### Problem statement
Across the records below, how many lines include the string "ValueError"? Respond with the number only.
· · · · ·
Definition write (self : ReSpeaker) (name : string) (data_list : list pyval)
  : result pyobj * ReSpeaker :=
  match PARAMETERS !! name with
  | None => (Return PyNone, self)
  | Some data =>
      if String.eqb (p_access data) "ro" then
        (Raise (ValueError (name +:+ " is read-only")), self)
      else if negb (Z.of_nat (length data_list) =? p_length data) then
        (Raise (ValueError (name +:+ " value count is not "
                  +:+ NilZero.string_of_int (Z.to_int (p_length data)))), self)
      else
        let windex := p_resid data in
        let wvalue := p_cmdid data in
        match encode_payload data data_list with
        | Raise e => (Raise e, self)
        | Return payload =>
            let '(r, d) :=
              ctrl_transfer (dev self)
                (CtrlRequest
                   (Z.lor (Z.lor CTRL_OUT CTRL_TYPE_VENDOR) CTRL_RECIPIENT_DEVICE)
                   0 wvalue windex (Payload payload) TIMEOUT) in
            (_ <- r ;; Return PyNone, Session d)
        end
  end.

(** The decoding branches of [read]. *)
Definition decode_response (data : parameter) (length : Z) (response : list Z)
  : result pyobj :=
  if String.eqb (p_type data) "uint8" then
    Return (PyList (map PyInt response))
  else if String.eqb (p_type data) "radians" then
    let byte_data := response in
    (* int((length - 1) / 4): the quotient truncated towards zero *)
    let num_values := Z.quot (length - 1) 4 in
    l <- struct_unpack_floats (Z.to_nat num_values) (py_slice 1 length byte_data) ;;
    Return (PyTuple l)
  else if String.eqb (p_type data) "uint16" then
    Return (PyList (map PyInt response))
  else
    Return (PyList (map PyInt response)).

Definition read_request (data : parameter) : ctrl_request :=
  let resid := p_resid data in
  let cmdid := Z.lor 128 (p_cmdid data) in
  let length := p_length data + 1 in
  CtrlRequest
    (Z.lor (Z.lor CTRL_IN CTRL_TYPE_VENDOR) CTRL_RECIPIENT_DEVICE)
    0 cmdid resid (WLength length) TIMEOUT.

Definition read (self : ReSpeaker) (name : string)
  : result pyobj * ReSpeaker :=
  match PARAMETERS !! name with
  | None => (Return PyNone, self)
  | Some data =>
      let length := p_length data + 1 in
      let '(r, d) := ctrl_transfer (dev self) (read_request data) in
      (response <- r ;; decode_response data length response, Session d)
  end.

(** ** Device discovery *)

(** [usb.core.find(idVendor=..., idProduct=...)]: the first device on the
    bus with the requested identifiers, [None] when there is none. *)
Definition usb_core_find (vid : Z) (pid : option Z) (bus : list usb_device)
  : option usb_device :=
  List.find
    (fun d => (idVendor d =? vid) &&
              match pid with Some p => idProduct d =? p | None => true end)
    bus.

Definition vids_pids : list (Z * Z) := [(0x2886, 0x001A); (0x2886, 0x0018)].

Fixpoint find_loop (cands : list (Z * Z)) (bus : list usb_device)
  : option ReSpeaker :=
  match cands with
  | [] => None
  | (vid, pid) :: cands' =>
      match usb_core_find vid (Some pid) bus with
      | Some d => Some (Session d)
      | None => find_loop cands' bus
      end
  end.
· · · · ·
### Result of this task
2